▶ Dataset entries
(** * DotaSearch bot: a shallow embedding of [bot.py]

    The development follows the layout of the source file: text values,
    the [profiles] table and its two accessors, the inline keyboards, the
    back-stack helpers, [render_prev], the callback and text handlers,
    [perform_search_and_reply] and the protected dump command.  The
    theorems at the end are stated about these definitions.

    Modelling conventions.
    - A Python [str] is the list of its code points ([len] is [length],
      slicing is [firstn]/[skipn]).  Literals are written as UTF-8 string
      constants and decoded by [U].
    - The table [profiles] is the list of its rows in rowid order
      ([user_id] is [INTEGER PRIMARY KEY]).  The columns [online] and
      [full_party] only ever receive 0 or 1 and are booleans here.
    - [context.user_data] is a record with one optional field per key the
      program uses, and a finite map for the [last_text_<step>] keys.
    - A handler returns the new world, the messages it sent, and either the
      conversation state it returned or the fact that it raised.
    - sqlite3 and Telegram calls are taken to succeed, and the [except]
      branches that guard them have no counterpart here, with one
      exception: the search binds numbers computed from a delta the user
      supplies, and when one of them does not fit SQLite's 64-bit INTEGER
      the call raises and the [except] branch of the search replies. *)

From Stdlib Require Import ZArith NArith List Bool Ascii String DecimalString Lia.
From stdpp Require Import gmap.
Import ListNotations.

Local Open Scope Z_scope.

(* ================================================================== *)
(** ** Text *)

Definition char := N.
Definition str := list char.

(** UTF-8 decoding of a byte sequence into code points; used for literals
    only, which are well-formed. *)
Fixpoint utf8_decode (bs : list N) : str :=
  match bs with
  | [] => []
  | b :: r =>
      if N.ltb b 128 then b :: utf8_decode r
      else if N.ltb b 224 then
        match r with
        | b1 :: r' =>
            N.lor (N.shiftl (N.land b 31) 6) (N.land b1 63) :: utf8_decode r'
        | _ => []
        end
      else if N.ltb b 240 then
        match r with
        | b1 :: b2 :: r' =>
            N.lor (N.shiftl (N.land b 15) 12)
              (N.lor (N.shiftl (N.land b1 63) 6) (N.land b2 63))
            :: utf8_decode r'
        | _ => []
        end
      else
        match r with
        | b1 :: b2 :: b3 :: r' =>
            N.lor (N.shiftl (N.land b 7) 18)
              (N.lor (N.shiftl (N.land b1 63) 12)
                 (N.lor (N.shiftl (N.land b2 63) 6) (N.land b3 63)))
            :: utf8_decode r'
        | _ => []
        end
  end.

Definition U (s : string) : str :=
  utf8_decode (List.map N_of_ascii (list_ascii_of_string s)).

Arguments U : simpl never.

(** The newline character, written [\n] in the source. *)
Definition nl : str := [10%N].

Fixpoint str_eqb (a b : str) : bool :=
  match a, b with
  | [], [] => true
  | x :: a', y :: b' => if N.eqb x y then str_eqb a' b' else false
  | _, _ => false
  end.

(** [s.startswith(p)] *)
Fixpoint startswith (p s : str) : bool :=
  match p, s with
  | [], _ => true
  | x :: p', y :: s' => if N.eqb x y then startswith p' s' else false
  | _ :: _, [] => false
  end.

(** [data[len(p):]] *)
Definition drop_prefix (p s : str) : str := skipn (List.length p) s.

(** [s.split(sep, 1)[1]] for a one-character separator: the text after its
    first occurrence; [None] stands for the [IndexError] when there is no
    occurrence. *)
Fixpoint split1_snd (sep : char) (s : str) : option str :=
  match s with
  | [] => None
  | c :: r => if N.eqb c sep then Some r else split1_snd sep r
  end.

(** [sep.join(parts)] *)
Fixpoint join (sep : str) (parts : list str) : str :=
  match parts with
  | [] => []
  | [p] => p
  | p :: rest => p ++ sep ++ join sep rest
  end.

(** The value of an [Optional[str]] that passes [if o:]; [None] and the
    empty string do not. *)
Definition nonempty (o : option str) : option str :=
  match o with
  | Some (c :: s) => Some (c :: s)
  | _ => None
  end.

(** [o or d] for an [Optional[str]] [o]. *)
Definition or_else (o : option str) (d : str) : str :=
  match nonempty o with
  | Some s => s
  | None => d
  end.

(** The characters [str.isspace] accepts. *)
Definition isspace (c : char) : bool :=
  ((N.leb 9 c && N.leb c 13) || (N.leb 28 c && N.leb c 32)
   || N.eqb c 133 || N.eqb c 160 || N.eqb c 5760
   || (N.leb 8192 c && N.leb c 8202)
   || N.eqb c 8232 || N.eqb c 8233 || N.eqb c 8239 || N.eqb c 8287
   || N.eqb c 12288)%bool.

Fixpoint lstrip (s : str) : str :=
  match s with
  | [] => []
  | c :: r => if isspace c then lstrip r else s
  end.

(** [s.strip()] *)
Definition strip (s : str) : str := rev (lstrip (rev (lstrip s))).

(** [s.lower()] on the Latin and Cyrillic capitals; the program compares
    the result with two words written in these alphabets only.  Other
    characters are left as they are. *)
Definition lower_char (c : char) : char :=
  if (N.leb 65 c && N.leb c 90)%bool then (c + 32)%N
  else if (N.leb 1040 c && N.leb c 1071)%bool then (c + 32)%N
  else if (N.leb 1024 c && N.leb c 1039)%bool then (c + 80)%N
  else c.

Definition lower (s : str) : str := List.map lower_char s.

(** SQLite's [LOWER]: ASCII letters only. *)
Definition sql_lower_char (c : char) : char :=
  if (N.leb 65 c && N.leb c 90)%bool then (c + 32)%N else c.

Definition sql_lower (s : str) : str := List.map sql_lower_char s.

(** [str(n)] for an integer. *)
Definition str_of_int (n : Z) : str :=
  List.map N_of_ascii (list_ascii_of_string (NilZero.string_of_int (Z.to_int n))).

(** The first code point of every run of ten decimal digits: the
    characters of category Nd in Unicode 14.0, the table of CPython 3.11.
    Each run holds the digits 0 to 9 in order. *)
Definition decimal_zeros : list N :=
  [48; 1632; 1776; 1984; 2406; 2534; 2662; 2790; 2918; 3046; 3174; 3302;
   3430; 3558; 3664; 3792; 3872; 4160; 4240; 6112; 6160; 6470; 6608; 6784;
   6800; 6992; 7088; 7232; 7248; 42528; 43216; 43264; 43472; 43504; 43600;
   44016; 65296; 66720; 68912; 69734; 69872; 69942; 70096; 70384; 70736;
   70864; 71248; 71360; 71472; 71904; 72016; 72784; 73040; 73120; 92768;
   92864; 93008; 120782; 120792; 120802; 120812; 120822; 123200; 123632;
   125264; 130032]%N.

(** The digit a character stands for, if it is a decimal digit. *)
Definition decimal_value (c : char) : option Z :=
  match find (fun z => N.leb z c && N.ltb c (z + 10))%bool decimal_zeros with
  | Some z => Some (Z.of_N (c - z))
  | None => None
  end.

(** The blanks [int] skips around a literal: among the ASCII characters
    the tab, the line feed, the vertical tab, the form feed, the carriage
    return and the space; past ASCII the characters [str.isspace] accepts.
    The separators U+001C to U+001F, which [str.strip] removes, are not
    skipped. *)
Definition int_space (c : char) : bool :=
  if N.ltb c 128 then ((N.leb 9 c && N.leb c 13) || N.eqb c 32)%bool
  else isspace c.

Fixpoint int_lstrip (s : str) : str :=
  match s with
  | [] => []
  | c :: r => if int_space c then int_lstrip r else s
  end.

Definition int_strip (s : str) : str := rev (int_lstrip (rev (int_lstrip s))).

Inductive DigitState := NeedDigit | AfterDigit.

(** The digit part of an integer literal: decimal digits, single
    underscores allowed between digits. *)
Fixpoint parse_digits (st : DigitState) (acc : Z) (s : str) : option Z :=
  match s with
  | [] => match st with AfterDigit => Some acc | NeedDigit => None end
  | c :: r =>
      match decimal_value c with
      | Some v => parse_digits AfterDigit (10 * acc + v) r
      | None =>
          if N.eqb c 95 then
            match st with
            | AfterDigit => parse_digits NeedDigit acc r
            | NeedDigit => None
            end
          else None
      end
  end.

(** [sys.get_int_max_str_digits()], at its default. *)
Definition int_max_str_digits : Z := 4300.

Definition count_digits (s : str) : Z :=
  Z.of_nat
    (List.length
       (List.filter
          (fun c => match decimal_value c with Some _ => true | None => false end)
          s)).

(** The sign of a literal and what follows it. *)
Definition split_sign (lit : str) : bool * str :=
  match lit with
  | c :: r =>
      if N.eqb c 45 then (true, r)
      else if N.eqb c 43 then (false, r)
      else (false, lit)
  | [] => (false, [])
  end.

▶ What to work on
Stop after the line containing "program uses, and": print exactly the lines from the start of the entries above up to it, that line included.

▶ Solution below
(** * DotaSearch bot: a shallow embedding of [bot.py]

    The development follows the layout of the source file: text values,
    the [profiles] table and its two accessors, the inline keyboards, the
    back-stack helpers, [render_prev], the callback and text handlers,
    [perform_search_and_reply] and the protected dump command.  The
    theorems at the end are stated about these definitions.

    Modelling conventions.
    - A Python [str] is the list of its code points ([len] is [length],
      slicing is [firstn]/[skipn]).  Literals are written as UTF-8 string
      constants and decoded by [U].
    - The table [profiles] is the list of its rows in rowid order
      ([user_id] is [INTEGER PRIMARY KEY]).  The columns [online] and
      [full_party] only ever receive 0 or 1 and are booleans here.
    - [context.user_data] is a record with one optional field per key the
      program uses, and a finite map for the [last_text_<step>] keys.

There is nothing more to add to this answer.